Ancora una volta risulta vera la formula illuminista «vizi privati pubbliche virtù».
Tutto ciò mostra come la santità dei principi abbia nascita bassa e quanto di «umano, troppo umano» sottendano gli ideali.
Nietzsche contro Kant, anche se in taluni casi Kant torna così utile che bisogna prenderlo per vero. nella società antica la diseguaglianza tra gli uomini era un dato indiscutibile che da un lato consentiva la sottomissione, ma dall’altro favoriva l’ammirazione. Nietzsche alludeva proprio a questo secondo aspetto quando affermava che il mondo antico conosceva la capacità di venerare. La capacità di venerare, così come Nietzsche l’intende, è tutt’altro che passività e asservimento, ma scaturisce dal riconoscimento di ciò che è grande.
Ora, coloro che sono nelle condizioni di riconoscere ciò che è grande (e per questo venerano), non solo non limitano ciò che cresce ma cercano di adeguare, per quanto loro è possibile, la grandezza riconosciuta.
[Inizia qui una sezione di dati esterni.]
(* ===== verification/DnsClassic.v ===== *)
(** Classic DNS over UDP and TCP: the authority go-dns-classic-authority and the executor
    dns-classic-fixture (the go-dns-udp and go-dns-tcp executors). *)
From S2P Require Export Prelude Stats GoText GoHash DnsWire.

(** ** The fixture of the large answer *)

Definition largeQuery : bytes := mustHex
    ("00000000000100000000000106646e736b657904706c6162047465737400003000010000290200000080000000").
Definition truncatedResponse : bytes := mustHex
    ("00008600000100000000000106646e736b657904706c6162047465737400003000010000290200000080000000").
Definition largeResponse : bytes := mustHex
    ("00008400000100070000000106646e736b657904706c616204746573740000300001c00c003000010000000000440101" +:+
    "030d01010101010101010101010101010101010101010101010101010101010101010101010101010101010101010101" +:+
    "010101010101010101010101010101010101c00c003000010000000000440101030d0202020202020202020202020202" +:+
    "020202020202020202020202020202020202020202020202020202020202020202020202020202020202020202020202" +:+
    "0202c00c003000010000000000440101030d030303030303030303030303030303030303030303030303030303030303" +:+
    "03030303030303030303030303030303030303030303030303030303030303030303c00c003000010000000000440101" +:+
    "030d04040404040404040404040404040404040404040404040404040404040404040404040404040404040404040404" +:+
    "040404040404040404040404040404040404c00c003000010000000000440101030d0505050505050505050505050505" +:+
    "050505050505050505050505050505050505050505050505050505050505050505050505050505050505050505050505" +:+
    "0505c00c003000010000000000440101030d060606060606060606060606060606060606060606060606060606060606" +:+
    "06060606060606060606060606060606060606060606060606060606060606060606c00c002e000100000000005d0030" +:+
    "0d030000000077359400713fb300303904706c6162047465737400a5a5a5a5a5a5a5a5a5a5a5a5a5a5a5a5a5a5a5a5a5" +:+
    "a5a5a5a5a5a5a5a5a5a5a5a5a5a5a5a5a5a5a5a5a5a5a5a5a5a5a5a5a5a5a5a5a5a5a5a5a5a5a5a5a5a5a50000290200" +:+
    "000080000000").
Definition largeQueryHash : string := "7445dfa148164c2ee02186b962f735847e9d62f46414287ebf5cf6a3dfce9e4f".
Definition truncatedHash : string := "753eff72120531d638e839e088ca22875e550b89f554a11af50d4423a512710d".
Definition largeResponseHash : string := "1cc5bafd114a4f34d824c01a685b04e82cae6110c648046c461d3688782e8665".
Definition aFixtureID : string := "dns.plab-test-a-v2.canonical".
Definition largeFixtureID : string := "dns.dnskey-plab-test-large-edns-dnssec-shaped.canonical".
Si capisce allora perché il riconoscimento di ciò che è grande, lungi dall’essere paralizzante, è incentivante, e assumere qualcuno a modello non significa per nulla subirne il giogo. Al contrario, solo se si elegge per sé un modello si è capaci di realizzare sé come forma. Solo chi non riconosce subisce, ed è proprio del servo identificarsi e insieme maledire. Chi riconosce la grandezza si fa diverso proprio in grazia del riconoscimento, e nella distanza cresce. La capacità di venerare resta comunque un modo possibile di concepire, e tutto ciò è magnificamente espresso da Goethe quando nel suo romanzo Le affinità elettive scrive: «Contro la grande superiorità di un altro non c’è mezzo di salvezza all’infuori dell’amore». E proprio per questo può, per converso, affermare: «Nessuno è più schiavo di chi si ritiene libero senza esserlo». Lo Stato moderno nasce all’insegna dell’eguaglianza che garantisce nel diritto e promuove nel fatto. Ora, per quanto gli uomini siano diversi in forza e ricchezza, sono comunque da ritenersi uguali quanto meno in base alla comune cittadinanza. In tale frangente non si è facilmente disposti a concedere credito agli altri e ad approvarne il successo come conseguenza del merito. Nella logica dell’eguaglianza diviene normale chiedersi: quali sono i suoi meriti perché ottenga quei benefici che io non possiedo? La prossimità favorisce l’invidia e, difficilmente, si invidia chi è troppo lontano da noi. L’invidia – si è detto – è il tormento dell’impotenza che si consuma in se stessa e che desidera costantemente la distruzione di colui che viene invidiato. In questo senso, l’invidia ha effettivamente a che fare con il non videre nel doppio significato che non sopporta la visione della gloria dell’altro, ma anche nel senso che l’altro, a cagione del suo successo, gli risulta inviso vale a dire odioso. In breve, ciò di cui non si sopporta la vista deve scomparire e deve scomparire nel senso realissimo d’essere distrutto. La tradizione metaforizza perfettamente l’invidia quando la rappresenta nella forma dell’accecamento e del livore.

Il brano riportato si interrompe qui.